BEGIN DATA FOR ANALYSIS

(* ===== verification/Platform.v ===== *)
(** * The platform under the services

    What every service of the repository is written on top of: Go errors and
    gRPC status errors, the UUID library, calls to other processes that can fail
    before or after they took effect, and Postgres transactions.  Handlers are
    programs of the monad [prog]: they read an [ambient] (the fate of each
    external call, the UUIDs [uuid.New] yields, the clocks), update the state of
    their service, and return a value or a Go error. *)

From stdpp Require Import base gmap list strings numbers.
From S2P Require Import Prelude.

(** ** Errors *)

(** The status codes of gRPC ([google.golang.org/grpc/codes]). *)
Inductive code :=
  | OK | Canceled | Unknown | InvalidArgument | DeadlineExceeded | NotFound
  | AlreadyExists | PermissionDenied | ResourceExhausted | FailedPrecondition
  | Aborted | OutOfRange | Unimplemented | Internal | Unavailable | DataLoss
  | Unauthenticated.

#[global] Instance code_eq_dec : EqDecision code.
Proof. solve_decision. Defined.

(** A detail attached to a status: [errdetails.ErrorInfo], or a message of another type. *)
Inductive detail :=
  | ErrorInfo (reason domain : string)
  | OtherDetail.

#[global] Instance detail_eq_dec : EqDecision detail.
Proof. solve_decision. Defined.

(** Go error values, by what the code inspects of them. *)
Inductive error :=
  | EStatus (c : code) (msg : string) (ds : list detail)  (* status.Error *)
  | EPg (sqlstate constraint : string)                    (* *pgconn.PgError *)
  | ENoRows                                               (* pgx.ErrNoRows *)
  | EConn                                                 (* a connection or driver failure *)
  | EText (msg : string)                                  (* errors.New *)
  | EWrap (ctx : string) (e : error).                     (* fmt.Errorf("ctx: %w", e) *)

#[global] Instance error_eq_dec : EqDecision error.
Proof. solve_decision. Defined.

(** The outcome of a Go function that returns [(A, error)]. *)
Inductive res (A : Type) :=
  | Ok (x : A)
  | Err (e : error).
Arguments Ok {A} x.
Arguments Err {A} e.

#[global] Instance res_eq_dec {A} `{!EqDecision A} : EqDecision (res A).
Proof. solve_decision. Defined.

Definition is_ok {A} (r : res A) : bool := match r with Ok _ => true | Err _ => false end.

(** [codes.Code.String] *)
Definition code_string (c : code) : string :=
  match c with
  | OK => "OK" | Canceled => "Canceled" | Unknown => "Unknown" | InvalidArgument => "InvalidArgument"
  | DeadlineExceeded => "DeadlineExceeded" | NotFound => "NotFound" | AlreadyExists => "AlreadyExists"
  | PermissionDenied => "PermissionDenied" | ResourceExhausted => "ResourceExhausted"
  | FailedPrecondition => "FailedPrecondition" | Aborted => "Aborted" | OutOfRange => "OutOfRange"
  | Unimplemented => "Unimplemented" | Internal => "Internal" | Unavailable => "Unavailable"
  | DataLoss => "DataLoss" | Unauthenticated => "Unauthenticated"
  end.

END DATA FOR ANALYSIS

EXERCISE AIM> The expected result is every line from the material above that includes "global".

ANSWER TO THIS PROBLEM>
#[global] Instance code_eq_dec : EqDecision code.
#[global] Instance detail_eq_dec : EqDecision detail.
#[global] Instance error_eq_dec : EqDecision error.
#[global] Instance res_eq_dec {A} `{!EqDecision A} : EqDecision (res A).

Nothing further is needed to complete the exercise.